Defendant urges that the trial judge erred in refusing to grant a separate trial, on his request, saying that the prejudice engendered by such refusal was demonstrated by a state’s witness who testified as to what co-defendant Jooston told him out of defendant’s presence. Defendant cites United States v. Jones 1 to support the above. Suffice it to say, that case is not pertinent here. It had to do with an 1878 Territorial statute,2 that required separate trials in felony cases. Our present statute 3 makes such separation discretionary with the trial court. Furthermore, the trial court specifically admonished the jury to ignore such testimony so far as the defendant was concerned. Defendant’s citation of State v. Crawford4 is inapropos here, having to do only with credibility of a witness as related to the testimony, which the court admitted over objection.
Defendant also urges that the court erred in amending the information sua sponte in its instructions, when it said that entering the restaurant on the second floor of the Kiesel Building, instead of only the building, may constitute burglary, particularly since no notice of the amendment was given. We think there is no merit to the contention. Our statute5 quite obviously covers the facts of this case, where such amendment is sanctioned.

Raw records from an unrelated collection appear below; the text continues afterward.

Lemma scan_signed_to_string z : scan_signed (to_string z) = (Some z, "").
Proof.
  unfold to_string. destruct (z <? 0) eqn:Hz.
  - apply Z.ltb_lt in Hz. cbn [scan_signed]. unfold to_string_unsigned.
    destruct (scan_digits_to_digits _ (- z) "" None (log2_fuel (- z) ltac:(lia)))
      as (k & _ & ->).
    cbn. f_equal. f_equal. lia.
  - apply Z.ltb_ge in Hz. unfold to_string_unsigned.
    destruct (to_digits_head (S (Z.to_nat (Z.log2 z))) z "" Hz) as (d & s & Hd & Hs).
    pose proof (scan_digits_to_digits _ z "" None (log2_fuel z Hz)) as (k & _ & Hscan).
    rewrite Hs in *.
    assert (Hsig : scan_signed (String (digit_char d) s)
                   = scan_digits (String (digit_char d) s) None).
    { assert (Hc : d = 0 \/ d = 1 \/ d = 2 \/ d = 3 \/ d = 4 \/ d = 5 \/ d = 6
                   \/ d = 7 \/ d = 8 \/ d = 9) by lia.
      repeat (destruct Hc as [-> | Hc]; [reflexivity |]). subst d. reflexivity. }
    rewrite Hsig, Hscan. cbn. f_equal.
Qed.

Lemma skip_space_to_string z : skip_space (to_string z) = to_string z.
Proof.
  unfold to_string. destruct (z <? 0) eqn:Hz; [reflexivity |].
  apply Z.ltb_ge in Hz. unfold to_string_unsigned.
  destruct (to_digits_head (S (Z.to_nat (Z.log2 z))) z "" Hz) as (d & s & Hd & ->).
  assert (Hc : d = 0 \/ d = 1 \/ d = 2 \/ d = 3 \/ d = 4 \/ d = 5 \/ d = 6
               \/ d = 7 \/ d = 8 \/ d = 9) by lia.
  repeat (destruct Hc as [-> | Hc]; [reflexivity |]). subst d. reflexivity.
Qed.

Lemma stoi_to_string z : INT_MIN <= z <= INT_MAX -> stoi (to_string z) = inr z.
Proof.
  intros [Hlo Hhi]. unfold stoi.
  rewrite skip_space_to_string, scan_signed_to_string. cbn [fst].
  apply Z.leb_le in Hlo, Hhi. rewrite Hlo, Hhi. reflexivity.
Qed.

Lemma stoi_to_string_out_of_range z :
  ~ INT_MIN <= z <= INT_MAX -> stoi (to_string z) = inl out_of_range.
Proof.
  intros Hz. unfold stoi.
  rewrite skip_space_to_string, scan_signed_to_string. cbn [fst].
  destruct (INT_MIN <=? z) eqn:Hlo; destruct (z <=? INT_MAX) eqn:Hhi; try reflexivity.
  apply Z.leb_le in Hlo, Hhi. lia.
Qed.

Lemma sql_integer_to_string z : sql_integer (to_string z) = Some z.
Proof. unfold sql_integer. rewrite scan_signed_to_string. reflexivity. Qed.

Lemma dq_literal_plain s : plain_text s = true -> dq_literal s = Some s.
Proof.
  induction s as [| c s IH]; [reflexivity |].
  cbn [plain_text dq_literal]. intros Hp.
  apply andb_prop in Hp as [Hp Hs]. apply andb_prop in Hp as [Hn Hq].
  apply negb_true_iff in Hn, Hq. rewrite Hn, Hq, (IH Hs). reflexivity.
Qed.

Lemma plain_text_to_digits f : forall n acc,
  0 <= n -> plain_text acc = true -> plain_text (to_digits f n acc) = true.
Proof.
  induction f as [| f IH]; intros n acc Hn Hacc; [exact Hacc |].
  rewrite to_digits_S.
  assert (Hd : plain_text (String (digit_char (n mod 10)) acc) = true).
  { assert (Hc : 0 <= n mod 10 <= 9) by (pose proof (Z.mod_pos_bound n 10); lia).
    cbn [plain_text]. rewrite Hacc.
    assert (Hc' : n mod 10 = 0 \/ n mod 10 = 1 \/ n mod 10 = 2 \/ n mod 10 = 3
                  \/ n mod 10 = 4 \/ n mod 10 = 5 \/ n mod 10 = 6 \/ n mod 10 = 7
                  \/ n mod 10 = 8 \/ n mod 10 = 9) by lia.
    repeat (destruct Hc' as [-> | Hc']; [reflexivity |]). rewrite Hc'. reflexivity. }
  destruct (n / 10 =? 0); [exact Hd |].
  apply IH; [apply Z.div_pos; lia | exact Hd].
Qed.

Lemma plain_text_to_string z : plain_text (to_string z) = true.
Proof.
  unfold to_string, to_string_unsigned. destruct (z <? 0) eqn:Hz.
  - apply Z.ltb_lt in Hz. cbn [plain_text].
    rewrite plain_text_to_digits by (reflexivity || lia). reflexivity.
  - apply Z.ltb_ge in Hz. apply plain_text_to_digits; [lia | reflexivity].
Qed.

(** ** Decimal texts of one length compare as the numbers they spell *)

Lemma digit_val_bound c d : digit_val c = Some d -> 0 <= d <= 9.
Proof.
  unfold digit_val. destruct (_ && _) eqn:Hb; [| discriminate].
  apply andb_prop in Hb as [Hlo Hhi]. apply Z.leb_le in Hlo, Hhi.
  intros Hd. injection Hd as <-. lia.
Qed.

Lemma scan_digits_all s : forall acc v,
  scan_digits s acc = (Some v, "") ->
  all_digits s = true /\ v = digits_value s (default 0 acc) /\ (s = "" -> acc = Some v).
Proof.
  induction s as [| c s IH]; intros acc v Hscan.
  - cbn in Hscan. injection Hscan as ->. cbn. auto.
  - cbn [scan_digits] in Hscan. destruct (digit_val c) as [d |] eqn:Hd;
      [| discriminate].
    destruct (IH _ _ Hscan) as (Hall & Hv & _).
    cbn [all_digits digits_value]. rewrite Hd.
    rewrite bool_decide_eq_true_2 by eauto.
    split; [exact Hall |]. split; [exact Hv | discriminate].
Qed.

Lemma digits_value_split s : forall a,
  all_digits s = true ->
  digits_value s a = a * 10 ^ Z.of_nat (String.length s) + digits_value s 0 /\
  0 <= digits_value s 0 < 10 ^ Z.of_nat (String.length s).
Proof.
  induction s as [| c s IH]; intros a Hall.
  - cbn. lia.
  - cbn [all_digits] in Hall. apply andb_prop in Hall as [Hc Hall].
    apply bool_decide_eq_true in Hc as [d Hd].
    pose proof (digit_val_bound c d Hd) as Hb.
    cbn [digits_value String.length]. rewrite Hd. cbn [default from_option id].
    unfold id.
    destruct (IH (10 * a + d) Hall) as [Ha Hr].
    destruct (IH (10 * 0 + d) Hall) as [H0 _].
    rewrite Nat2Z.inj_succ, Z.pow_succ_r by lia.
    rewrite Ha, H0. split; [lia | nia].
Qed.

Lemma ascii_compare_digits c1 c2 d1 d2 :
  digit_val c1 = Some d1 -> digit_val c2 = Some d2 ->
  Ascii.compare c1 c2 = (d1 ?= d2).
Proof.
  unfold digit_val. intros H1 H2.
  destruct (_ && _) in H1; [| discriminate]. injection H1 as <-.
  destruct (_ && _) in H2; [| discriminate]. injection H2 as <-.
  unfold Ascii.compare.
  rewrite <- (N2Z.inj_compare (N_of_ascii c1) (N_of_ascii c2)).
  unfold nat_of_ascii. rewrite !N_nat_Z.
  destruct (Z.compare_spec (Z.of_N (N_of_ascii c1)) (Z.of_N (N_of_ascii c2)));
    destruct (Z.compare_spec (Z.of_N (N_of_ascii c1) - 48)
                (Z.of_N (N_of_ascii c2) - 48)); try reflexivity; lia.
Qed.

Lemma compare_digits s1 : forall s2,
  all_digits s1 = true -> all_digits s2 = true ->
  String.length s1 = String.length s2 ->
  String.compare s1 s2 = (digits_value s1 0 ?= digits_value s2 0).
Proof.
  induction s1 as [| c1 s1 IH]; intros [| c2 s2] H1 H2 Hlen; try discriminate.
  - reflexivity.
  - cbn [all_digits] in H1, H2.
    apply andb_prop in H1 as [Hc1 H1]. apply andb_prop in H2 as [Hc2 H2].
    apply bool_decide_eq_true in Hc1 as [d1 Hd1].
    apply bool_decide_eq_true in Hc2 as [d2 Hd2].
    pose proof (digit_val_bound _ _ Hd1) as Hb1.
    pose proof (digit_val_bound _ _ Hd2) as Hb2.
    cbn [String.length] in Hlen. injection Hlen as Hlen.
    cbn [String.compare digits_value]. rewrite Hd1, Hd2.
    cbn [default from_option id]. unfold id.
    rewrite (ascii_compare_digits _ _ _ _ Hd1 Hd2).
    destruct (digits_value_split s1 (10 * 0 + d1) H1) as [-> _].
    destruct (digits_value_split s2 (10 * 0 + d2) H2) as [-> _].
    destruct (digits_value_split s1 0 H1) as [_ Hr1].
    destruct (digits_value_split s2 0 H2) as [_ Hr2].
    rewrite <- Hlen in *.
    set (p := 10 ^ Z.of_nat (String.length s1)) in *.
    specialize (IH s2 H1 H2 Hlen).
    set (v1 := digits_value s1 0) in *. set (v2 := digits_value s2 0) in *.
    clearbody p v1 v2.
    destruct (d1 ?= d2) eqn:Hcmp.
    + apply Z.compare_eq in Hcmp. subst d2. rewrite IH.
      symmetry. destruct (v1 ?= v2) eqn:Hc.
      * apply Z.compare_eq in Hc. apply Z.compare_eq_iff. nia.
      * change (v1 < v2) in Hc. apply Z.compare_lt_iff. nia.
      * change (v1 > v2) in Hc. apply Z.compare_gt_iff. nia.
    + change (d1 < d2) in Hcmp. symmetry. apply Z.compare_lt_iff. nia.
    + change (d1 > d2) in Hcmp. symmetry. apply Z.compare_gt_iff. nia.
Qed.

With respect to defendant’s assertion that instructions Nos. 4 and 6 were in*259consistent: No. 4 was really not an instruction except to state that with which the defendants were charged, i. e., burglary of the Kiesel Building. There may have been a highly technical inconsistency in saying one burglarized a building or a room in that building, (as reflected in the evidence), but such an inconsistency reflects no prejudice. A burglar usually enters a building to burglarize a place therein where something of value lies.
The last point on appeal simply volunteers that the circumstantial evidence did not exclude every reasonable hypothesis. The jury thought otherwise. So do we.
CROCKETT, C. J., and CALLISTER, TUCKETT and ELLETT, JJ., concur.. 5 Utah 552, 18 P. 233 (1888).
. Section 262, Crim.Prac.Act of 1878.
. Title 77-31-6, Utah Code Annotated, 1953.
. 59 Utah 39, 201 P. 1030 (1921).
. Title 77-21-43(2), Utah Code Annotated 1953.